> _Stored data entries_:

· · · ·

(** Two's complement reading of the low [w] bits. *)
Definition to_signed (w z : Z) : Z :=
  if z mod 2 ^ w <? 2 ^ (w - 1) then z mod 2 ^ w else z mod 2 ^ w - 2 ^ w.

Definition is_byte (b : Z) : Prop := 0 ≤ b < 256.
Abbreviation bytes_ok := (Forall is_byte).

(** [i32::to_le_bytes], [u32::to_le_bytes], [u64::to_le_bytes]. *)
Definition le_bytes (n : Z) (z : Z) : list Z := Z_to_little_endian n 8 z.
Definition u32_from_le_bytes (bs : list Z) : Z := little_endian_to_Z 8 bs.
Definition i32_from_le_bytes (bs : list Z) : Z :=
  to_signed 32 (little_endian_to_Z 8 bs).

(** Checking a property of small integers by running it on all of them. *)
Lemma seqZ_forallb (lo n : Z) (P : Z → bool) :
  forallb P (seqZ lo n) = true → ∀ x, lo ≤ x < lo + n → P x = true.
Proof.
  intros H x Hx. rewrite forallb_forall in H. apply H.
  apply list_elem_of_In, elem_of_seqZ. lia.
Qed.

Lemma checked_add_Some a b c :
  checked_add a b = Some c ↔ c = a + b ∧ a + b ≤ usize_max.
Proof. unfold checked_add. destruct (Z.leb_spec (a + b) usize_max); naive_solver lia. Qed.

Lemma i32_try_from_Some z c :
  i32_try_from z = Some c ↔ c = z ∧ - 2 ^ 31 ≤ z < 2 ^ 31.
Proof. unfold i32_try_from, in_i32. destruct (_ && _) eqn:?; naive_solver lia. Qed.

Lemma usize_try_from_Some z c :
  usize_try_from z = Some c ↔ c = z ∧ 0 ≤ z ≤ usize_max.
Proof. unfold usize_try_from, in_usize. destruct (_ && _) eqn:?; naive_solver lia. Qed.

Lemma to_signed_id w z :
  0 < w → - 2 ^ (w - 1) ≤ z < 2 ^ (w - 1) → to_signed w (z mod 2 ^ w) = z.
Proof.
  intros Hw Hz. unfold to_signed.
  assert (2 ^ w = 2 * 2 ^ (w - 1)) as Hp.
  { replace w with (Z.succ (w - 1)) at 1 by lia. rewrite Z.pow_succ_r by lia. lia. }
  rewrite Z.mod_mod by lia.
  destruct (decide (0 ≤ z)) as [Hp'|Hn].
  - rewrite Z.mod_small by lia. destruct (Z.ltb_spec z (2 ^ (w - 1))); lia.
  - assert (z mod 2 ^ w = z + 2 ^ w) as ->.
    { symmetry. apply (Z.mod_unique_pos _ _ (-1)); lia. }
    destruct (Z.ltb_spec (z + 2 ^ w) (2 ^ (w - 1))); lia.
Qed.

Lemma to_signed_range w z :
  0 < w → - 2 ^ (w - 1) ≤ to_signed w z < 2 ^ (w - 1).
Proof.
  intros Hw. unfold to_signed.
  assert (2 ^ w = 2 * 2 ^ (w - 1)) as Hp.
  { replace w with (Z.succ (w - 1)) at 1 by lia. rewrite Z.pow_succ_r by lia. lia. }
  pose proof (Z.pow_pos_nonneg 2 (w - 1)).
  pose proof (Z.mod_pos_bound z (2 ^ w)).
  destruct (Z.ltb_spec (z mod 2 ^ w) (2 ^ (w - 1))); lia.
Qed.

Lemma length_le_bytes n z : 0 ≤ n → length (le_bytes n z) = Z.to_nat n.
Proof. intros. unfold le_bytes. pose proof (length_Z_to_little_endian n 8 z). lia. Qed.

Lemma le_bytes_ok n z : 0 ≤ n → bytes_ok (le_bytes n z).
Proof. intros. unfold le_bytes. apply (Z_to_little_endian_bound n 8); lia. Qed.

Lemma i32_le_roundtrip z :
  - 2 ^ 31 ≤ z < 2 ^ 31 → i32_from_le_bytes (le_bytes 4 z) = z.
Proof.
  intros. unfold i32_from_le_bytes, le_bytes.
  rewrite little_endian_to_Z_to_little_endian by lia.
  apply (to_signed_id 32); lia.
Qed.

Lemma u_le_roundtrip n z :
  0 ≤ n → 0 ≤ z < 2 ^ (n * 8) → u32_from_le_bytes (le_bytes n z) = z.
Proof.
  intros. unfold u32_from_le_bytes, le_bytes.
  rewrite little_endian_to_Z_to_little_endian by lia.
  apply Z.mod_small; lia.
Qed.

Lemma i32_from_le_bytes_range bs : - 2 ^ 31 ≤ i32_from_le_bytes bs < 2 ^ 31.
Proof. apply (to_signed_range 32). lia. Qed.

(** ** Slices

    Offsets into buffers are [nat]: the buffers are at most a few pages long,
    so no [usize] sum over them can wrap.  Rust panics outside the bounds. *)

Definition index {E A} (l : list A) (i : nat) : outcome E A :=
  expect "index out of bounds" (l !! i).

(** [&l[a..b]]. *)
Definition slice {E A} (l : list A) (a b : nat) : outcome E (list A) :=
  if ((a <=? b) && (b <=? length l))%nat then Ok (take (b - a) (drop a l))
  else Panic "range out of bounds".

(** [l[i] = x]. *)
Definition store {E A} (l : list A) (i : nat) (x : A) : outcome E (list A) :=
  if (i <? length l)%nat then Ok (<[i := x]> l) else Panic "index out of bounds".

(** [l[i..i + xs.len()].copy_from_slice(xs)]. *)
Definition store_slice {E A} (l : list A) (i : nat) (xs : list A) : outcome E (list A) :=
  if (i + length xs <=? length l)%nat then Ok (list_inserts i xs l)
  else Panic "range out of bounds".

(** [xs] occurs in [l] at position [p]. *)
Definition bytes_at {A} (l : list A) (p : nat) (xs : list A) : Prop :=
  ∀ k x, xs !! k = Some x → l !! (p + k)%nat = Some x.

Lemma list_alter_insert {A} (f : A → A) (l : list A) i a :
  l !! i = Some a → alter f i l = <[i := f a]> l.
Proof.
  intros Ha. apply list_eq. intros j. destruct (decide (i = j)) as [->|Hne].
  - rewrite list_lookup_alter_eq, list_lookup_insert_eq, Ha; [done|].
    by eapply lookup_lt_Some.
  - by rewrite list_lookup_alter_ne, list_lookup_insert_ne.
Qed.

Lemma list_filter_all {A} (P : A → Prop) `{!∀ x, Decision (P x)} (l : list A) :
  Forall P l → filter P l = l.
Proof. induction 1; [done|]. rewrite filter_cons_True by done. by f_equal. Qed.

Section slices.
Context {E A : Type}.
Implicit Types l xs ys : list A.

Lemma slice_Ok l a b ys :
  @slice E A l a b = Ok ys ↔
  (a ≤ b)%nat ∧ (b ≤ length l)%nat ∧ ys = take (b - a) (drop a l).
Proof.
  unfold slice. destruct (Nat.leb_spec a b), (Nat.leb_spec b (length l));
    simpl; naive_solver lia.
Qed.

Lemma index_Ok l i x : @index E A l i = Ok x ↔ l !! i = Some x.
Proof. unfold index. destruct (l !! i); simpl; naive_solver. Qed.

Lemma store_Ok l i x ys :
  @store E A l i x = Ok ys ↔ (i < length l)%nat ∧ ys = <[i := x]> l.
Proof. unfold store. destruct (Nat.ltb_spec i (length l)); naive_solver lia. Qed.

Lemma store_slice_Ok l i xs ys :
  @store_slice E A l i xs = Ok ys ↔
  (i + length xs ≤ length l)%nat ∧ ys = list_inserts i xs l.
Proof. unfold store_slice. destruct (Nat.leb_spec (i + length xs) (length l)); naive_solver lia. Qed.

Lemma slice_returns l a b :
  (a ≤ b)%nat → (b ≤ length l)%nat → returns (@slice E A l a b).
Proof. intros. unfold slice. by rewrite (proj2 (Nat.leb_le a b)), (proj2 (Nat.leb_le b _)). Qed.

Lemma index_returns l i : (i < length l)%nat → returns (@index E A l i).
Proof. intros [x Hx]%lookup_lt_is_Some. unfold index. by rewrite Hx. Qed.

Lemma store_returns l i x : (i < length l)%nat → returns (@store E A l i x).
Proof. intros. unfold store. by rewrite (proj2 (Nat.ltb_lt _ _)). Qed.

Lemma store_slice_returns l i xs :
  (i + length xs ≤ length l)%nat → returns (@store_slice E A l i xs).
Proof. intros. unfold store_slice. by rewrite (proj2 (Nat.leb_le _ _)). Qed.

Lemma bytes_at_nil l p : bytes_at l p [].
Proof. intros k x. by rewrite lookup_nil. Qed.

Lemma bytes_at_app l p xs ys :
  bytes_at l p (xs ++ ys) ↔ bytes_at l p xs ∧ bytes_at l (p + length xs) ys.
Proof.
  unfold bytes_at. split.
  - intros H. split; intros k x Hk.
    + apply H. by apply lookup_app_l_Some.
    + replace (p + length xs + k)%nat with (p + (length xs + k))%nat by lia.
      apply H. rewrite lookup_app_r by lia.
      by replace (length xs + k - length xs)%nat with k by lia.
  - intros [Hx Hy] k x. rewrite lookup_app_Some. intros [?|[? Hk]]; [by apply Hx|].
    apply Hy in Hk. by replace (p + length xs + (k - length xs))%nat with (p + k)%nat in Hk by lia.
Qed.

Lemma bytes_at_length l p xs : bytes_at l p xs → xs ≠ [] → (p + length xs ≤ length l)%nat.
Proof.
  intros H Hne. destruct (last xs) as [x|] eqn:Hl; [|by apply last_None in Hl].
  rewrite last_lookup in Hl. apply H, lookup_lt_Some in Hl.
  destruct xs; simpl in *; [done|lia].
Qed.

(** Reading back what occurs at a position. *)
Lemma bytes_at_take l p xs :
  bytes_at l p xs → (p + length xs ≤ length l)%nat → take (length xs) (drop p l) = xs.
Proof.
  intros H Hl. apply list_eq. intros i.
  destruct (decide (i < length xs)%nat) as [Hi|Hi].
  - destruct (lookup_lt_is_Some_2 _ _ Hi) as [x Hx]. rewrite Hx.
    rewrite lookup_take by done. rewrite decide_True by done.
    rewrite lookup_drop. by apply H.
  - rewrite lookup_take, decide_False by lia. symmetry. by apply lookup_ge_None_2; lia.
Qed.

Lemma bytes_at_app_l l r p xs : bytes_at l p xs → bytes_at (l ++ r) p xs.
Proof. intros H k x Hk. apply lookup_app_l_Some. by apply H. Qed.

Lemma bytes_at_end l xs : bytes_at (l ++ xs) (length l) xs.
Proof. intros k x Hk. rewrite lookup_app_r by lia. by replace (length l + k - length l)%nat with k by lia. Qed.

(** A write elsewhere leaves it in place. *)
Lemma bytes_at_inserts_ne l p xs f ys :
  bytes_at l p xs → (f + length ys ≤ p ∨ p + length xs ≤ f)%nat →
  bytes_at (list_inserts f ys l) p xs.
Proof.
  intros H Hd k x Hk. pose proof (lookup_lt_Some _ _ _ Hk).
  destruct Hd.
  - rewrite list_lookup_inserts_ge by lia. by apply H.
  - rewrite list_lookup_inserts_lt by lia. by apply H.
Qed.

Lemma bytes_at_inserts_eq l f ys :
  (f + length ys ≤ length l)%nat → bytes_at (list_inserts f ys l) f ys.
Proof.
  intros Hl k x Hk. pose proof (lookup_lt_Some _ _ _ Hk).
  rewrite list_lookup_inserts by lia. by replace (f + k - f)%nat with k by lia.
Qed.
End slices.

· · · ·

> _Work instruction_: Please transcribe the records exactly from their first line through the line holding "(** [i32::to_le_bytes], [u32::to_le_bytes], [u64::to_le_bytes].", and leave out all others.

> _Task answer_:
(** Two's complement reading of the low [w] bits. *)
Definition to_signed (w z : Z) : Z :=
  if z mod 2 ^ w <? 2 ^ (w - 1) then z mod 2 ^ w else z mod 2 ^ w - 2 ^ w.

Definition is_byte (b : Z) : Prop := 0 ≤ b < 256.
Abbreviation bytes_ok := (Forall is_byte).

(** [i32::to_le_bytes], [u32::to_le_bytes], [u64::to_le_bytes]. *)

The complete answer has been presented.